WHAT THE TASK REQUIRES
Search the records for the string "verb", then copy each line where it appears.

::::::

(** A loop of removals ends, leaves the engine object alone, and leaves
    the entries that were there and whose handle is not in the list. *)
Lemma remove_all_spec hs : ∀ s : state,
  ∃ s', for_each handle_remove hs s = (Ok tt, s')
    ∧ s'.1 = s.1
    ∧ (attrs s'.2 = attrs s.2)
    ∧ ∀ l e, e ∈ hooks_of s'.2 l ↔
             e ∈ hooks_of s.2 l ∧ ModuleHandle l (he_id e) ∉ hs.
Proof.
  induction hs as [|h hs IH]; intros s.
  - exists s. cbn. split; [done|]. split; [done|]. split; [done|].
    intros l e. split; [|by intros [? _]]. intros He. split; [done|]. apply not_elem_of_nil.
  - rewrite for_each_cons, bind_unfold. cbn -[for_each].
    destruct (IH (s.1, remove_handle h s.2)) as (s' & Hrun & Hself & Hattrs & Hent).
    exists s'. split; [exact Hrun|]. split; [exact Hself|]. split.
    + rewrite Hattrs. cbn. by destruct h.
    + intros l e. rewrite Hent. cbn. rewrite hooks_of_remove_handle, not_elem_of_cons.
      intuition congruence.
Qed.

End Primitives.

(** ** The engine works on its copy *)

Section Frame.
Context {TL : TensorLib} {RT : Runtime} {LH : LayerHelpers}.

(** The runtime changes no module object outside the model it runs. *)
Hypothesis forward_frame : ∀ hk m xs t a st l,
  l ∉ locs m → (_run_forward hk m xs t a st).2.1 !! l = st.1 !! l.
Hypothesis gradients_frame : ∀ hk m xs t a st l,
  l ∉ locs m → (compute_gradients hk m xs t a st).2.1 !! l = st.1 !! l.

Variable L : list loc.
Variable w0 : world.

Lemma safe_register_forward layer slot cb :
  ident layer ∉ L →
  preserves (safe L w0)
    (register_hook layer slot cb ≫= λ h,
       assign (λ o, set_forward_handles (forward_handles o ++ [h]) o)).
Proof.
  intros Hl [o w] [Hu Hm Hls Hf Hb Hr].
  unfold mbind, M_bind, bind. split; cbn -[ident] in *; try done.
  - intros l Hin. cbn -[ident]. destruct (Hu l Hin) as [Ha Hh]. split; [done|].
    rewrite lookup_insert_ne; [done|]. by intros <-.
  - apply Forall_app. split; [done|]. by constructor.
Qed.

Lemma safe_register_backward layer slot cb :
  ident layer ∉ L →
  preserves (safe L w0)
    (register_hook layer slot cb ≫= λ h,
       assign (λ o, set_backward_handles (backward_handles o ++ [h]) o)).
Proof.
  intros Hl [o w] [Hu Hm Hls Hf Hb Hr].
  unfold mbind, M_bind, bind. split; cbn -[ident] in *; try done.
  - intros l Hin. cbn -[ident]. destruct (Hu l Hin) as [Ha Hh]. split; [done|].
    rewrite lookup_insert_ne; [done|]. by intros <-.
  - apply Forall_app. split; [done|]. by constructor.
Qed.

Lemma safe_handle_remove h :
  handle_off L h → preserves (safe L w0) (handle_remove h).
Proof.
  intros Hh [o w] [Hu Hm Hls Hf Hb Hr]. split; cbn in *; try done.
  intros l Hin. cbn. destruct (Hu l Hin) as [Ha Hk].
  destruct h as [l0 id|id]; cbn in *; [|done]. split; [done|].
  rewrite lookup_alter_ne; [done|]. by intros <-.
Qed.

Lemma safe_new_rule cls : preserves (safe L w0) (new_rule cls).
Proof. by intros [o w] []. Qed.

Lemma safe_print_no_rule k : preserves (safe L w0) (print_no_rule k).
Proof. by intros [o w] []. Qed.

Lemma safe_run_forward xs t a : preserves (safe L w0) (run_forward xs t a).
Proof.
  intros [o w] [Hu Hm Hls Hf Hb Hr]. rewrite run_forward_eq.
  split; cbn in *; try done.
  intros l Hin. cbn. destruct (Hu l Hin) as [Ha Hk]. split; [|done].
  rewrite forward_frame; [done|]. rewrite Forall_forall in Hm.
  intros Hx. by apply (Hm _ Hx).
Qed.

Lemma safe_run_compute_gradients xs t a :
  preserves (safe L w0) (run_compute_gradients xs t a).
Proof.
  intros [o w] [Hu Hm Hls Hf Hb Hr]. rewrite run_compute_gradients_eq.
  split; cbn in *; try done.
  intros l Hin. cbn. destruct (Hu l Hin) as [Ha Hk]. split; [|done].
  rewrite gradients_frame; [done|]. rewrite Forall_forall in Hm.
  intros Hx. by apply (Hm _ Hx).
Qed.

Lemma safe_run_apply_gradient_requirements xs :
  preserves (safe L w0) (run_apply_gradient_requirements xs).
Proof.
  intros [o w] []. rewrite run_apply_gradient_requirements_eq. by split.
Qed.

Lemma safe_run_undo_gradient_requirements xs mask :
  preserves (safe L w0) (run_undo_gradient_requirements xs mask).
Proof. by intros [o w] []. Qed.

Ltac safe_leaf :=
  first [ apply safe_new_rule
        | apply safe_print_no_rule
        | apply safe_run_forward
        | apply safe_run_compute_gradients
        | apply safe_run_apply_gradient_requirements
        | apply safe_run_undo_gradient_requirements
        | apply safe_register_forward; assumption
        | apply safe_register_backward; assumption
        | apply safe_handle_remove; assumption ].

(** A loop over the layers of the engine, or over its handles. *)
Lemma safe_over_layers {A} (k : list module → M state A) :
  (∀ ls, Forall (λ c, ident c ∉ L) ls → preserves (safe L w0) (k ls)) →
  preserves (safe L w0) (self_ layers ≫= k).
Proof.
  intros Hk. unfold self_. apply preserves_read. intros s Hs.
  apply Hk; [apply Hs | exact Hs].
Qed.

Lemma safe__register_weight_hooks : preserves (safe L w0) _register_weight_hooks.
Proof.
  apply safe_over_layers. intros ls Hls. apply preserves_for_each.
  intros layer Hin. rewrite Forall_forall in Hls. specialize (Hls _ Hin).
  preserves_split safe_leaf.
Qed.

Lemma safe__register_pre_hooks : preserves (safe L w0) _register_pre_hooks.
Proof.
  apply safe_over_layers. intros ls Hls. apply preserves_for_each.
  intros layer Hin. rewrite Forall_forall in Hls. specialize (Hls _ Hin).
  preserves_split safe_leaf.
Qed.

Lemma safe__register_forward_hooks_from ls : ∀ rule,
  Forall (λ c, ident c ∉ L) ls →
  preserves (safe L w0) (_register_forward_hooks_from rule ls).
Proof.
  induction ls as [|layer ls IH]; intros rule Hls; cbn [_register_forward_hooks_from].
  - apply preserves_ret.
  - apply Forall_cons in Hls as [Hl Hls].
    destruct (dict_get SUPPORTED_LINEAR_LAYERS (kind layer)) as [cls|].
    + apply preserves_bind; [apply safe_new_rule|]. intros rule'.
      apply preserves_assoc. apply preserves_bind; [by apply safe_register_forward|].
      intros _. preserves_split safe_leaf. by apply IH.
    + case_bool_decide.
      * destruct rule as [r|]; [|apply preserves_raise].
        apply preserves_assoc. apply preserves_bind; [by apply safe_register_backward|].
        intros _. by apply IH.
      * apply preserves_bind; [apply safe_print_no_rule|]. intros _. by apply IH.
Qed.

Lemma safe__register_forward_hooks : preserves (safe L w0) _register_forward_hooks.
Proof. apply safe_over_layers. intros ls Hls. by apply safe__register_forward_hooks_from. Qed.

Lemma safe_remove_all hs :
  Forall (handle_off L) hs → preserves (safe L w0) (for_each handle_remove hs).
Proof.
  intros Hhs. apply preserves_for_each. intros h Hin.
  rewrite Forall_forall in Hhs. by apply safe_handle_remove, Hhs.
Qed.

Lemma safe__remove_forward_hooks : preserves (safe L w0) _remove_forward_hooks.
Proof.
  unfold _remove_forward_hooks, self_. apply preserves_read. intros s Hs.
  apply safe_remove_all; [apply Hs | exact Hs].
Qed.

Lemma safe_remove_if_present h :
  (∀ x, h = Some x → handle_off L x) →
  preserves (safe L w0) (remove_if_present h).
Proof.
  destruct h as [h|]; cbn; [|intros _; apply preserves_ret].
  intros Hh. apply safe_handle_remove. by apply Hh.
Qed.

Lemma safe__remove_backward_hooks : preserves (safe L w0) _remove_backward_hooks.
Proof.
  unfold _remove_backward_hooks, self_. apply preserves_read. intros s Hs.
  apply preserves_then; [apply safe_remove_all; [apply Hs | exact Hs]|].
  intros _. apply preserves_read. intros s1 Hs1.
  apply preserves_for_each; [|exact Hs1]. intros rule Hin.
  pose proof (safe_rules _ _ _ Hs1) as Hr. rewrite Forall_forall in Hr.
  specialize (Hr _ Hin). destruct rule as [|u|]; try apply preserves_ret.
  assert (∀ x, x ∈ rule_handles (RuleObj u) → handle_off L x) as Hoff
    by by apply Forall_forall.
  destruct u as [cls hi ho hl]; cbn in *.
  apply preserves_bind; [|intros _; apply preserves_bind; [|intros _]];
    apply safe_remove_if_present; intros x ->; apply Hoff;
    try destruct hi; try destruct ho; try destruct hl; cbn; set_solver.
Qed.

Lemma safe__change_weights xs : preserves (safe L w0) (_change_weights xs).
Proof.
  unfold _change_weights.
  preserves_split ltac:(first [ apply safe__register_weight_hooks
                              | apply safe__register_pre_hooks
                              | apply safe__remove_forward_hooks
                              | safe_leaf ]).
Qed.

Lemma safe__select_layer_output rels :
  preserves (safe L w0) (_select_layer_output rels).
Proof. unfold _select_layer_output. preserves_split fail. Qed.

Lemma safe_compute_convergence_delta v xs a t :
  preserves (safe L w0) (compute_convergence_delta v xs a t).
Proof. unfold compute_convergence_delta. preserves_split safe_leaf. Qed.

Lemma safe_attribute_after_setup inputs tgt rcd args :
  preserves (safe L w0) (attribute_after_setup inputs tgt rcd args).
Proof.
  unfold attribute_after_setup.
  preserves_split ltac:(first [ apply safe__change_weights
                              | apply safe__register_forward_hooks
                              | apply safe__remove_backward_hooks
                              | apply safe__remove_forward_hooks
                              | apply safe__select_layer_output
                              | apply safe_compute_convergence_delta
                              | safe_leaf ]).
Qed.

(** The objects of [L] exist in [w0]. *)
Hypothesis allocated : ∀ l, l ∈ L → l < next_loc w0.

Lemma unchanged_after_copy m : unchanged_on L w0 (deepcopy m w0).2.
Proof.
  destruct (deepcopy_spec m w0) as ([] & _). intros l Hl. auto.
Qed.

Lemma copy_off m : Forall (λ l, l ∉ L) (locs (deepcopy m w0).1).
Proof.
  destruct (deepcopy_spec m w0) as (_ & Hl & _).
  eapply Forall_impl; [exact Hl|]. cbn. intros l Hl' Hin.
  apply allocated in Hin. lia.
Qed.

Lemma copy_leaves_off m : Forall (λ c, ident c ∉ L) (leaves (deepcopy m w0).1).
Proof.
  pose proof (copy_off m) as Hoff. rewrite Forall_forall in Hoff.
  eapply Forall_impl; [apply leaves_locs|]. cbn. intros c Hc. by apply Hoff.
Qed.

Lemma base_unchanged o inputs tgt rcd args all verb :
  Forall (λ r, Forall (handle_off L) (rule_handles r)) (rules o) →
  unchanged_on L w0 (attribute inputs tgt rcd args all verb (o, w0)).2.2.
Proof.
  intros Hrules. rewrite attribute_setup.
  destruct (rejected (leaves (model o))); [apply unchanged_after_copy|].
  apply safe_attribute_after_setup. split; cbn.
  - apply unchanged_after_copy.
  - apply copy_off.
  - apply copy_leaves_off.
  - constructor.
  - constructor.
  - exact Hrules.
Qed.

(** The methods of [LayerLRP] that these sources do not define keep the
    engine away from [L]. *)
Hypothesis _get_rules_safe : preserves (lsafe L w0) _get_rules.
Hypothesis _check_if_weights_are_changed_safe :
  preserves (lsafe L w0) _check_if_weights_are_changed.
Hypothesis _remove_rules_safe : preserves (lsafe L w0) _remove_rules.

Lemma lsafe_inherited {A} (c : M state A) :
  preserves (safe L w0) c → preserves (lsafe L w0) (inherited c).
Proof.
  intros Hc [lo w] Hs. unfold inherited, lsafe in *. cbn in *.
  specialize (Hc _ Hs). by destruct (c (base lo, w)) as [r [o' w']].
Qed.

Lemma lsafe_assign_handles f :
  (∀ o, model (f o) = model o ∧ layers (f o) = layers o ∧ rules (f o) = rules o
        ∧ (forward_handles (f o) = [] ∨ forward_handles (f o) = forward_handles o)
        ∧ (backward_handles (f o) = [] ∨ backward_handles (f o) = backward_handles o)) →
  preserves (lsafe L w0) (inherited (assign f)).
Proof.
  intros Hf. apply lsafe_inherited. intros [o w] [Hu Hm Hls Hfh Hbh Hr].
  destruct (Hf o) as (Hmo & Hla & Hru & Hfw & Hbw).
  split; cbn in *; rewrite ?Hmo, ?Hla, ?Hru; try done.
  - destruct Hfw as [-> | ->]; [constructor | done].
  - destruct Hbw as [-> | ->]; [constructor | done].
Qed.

::::::

THE COMPLETED TASK
Lemma base_unchanged o inputs tgt rcd args all verb :
  unchanged_on L w0 (attribute inputs tgt rcd args all verb (o, w0)).2.2.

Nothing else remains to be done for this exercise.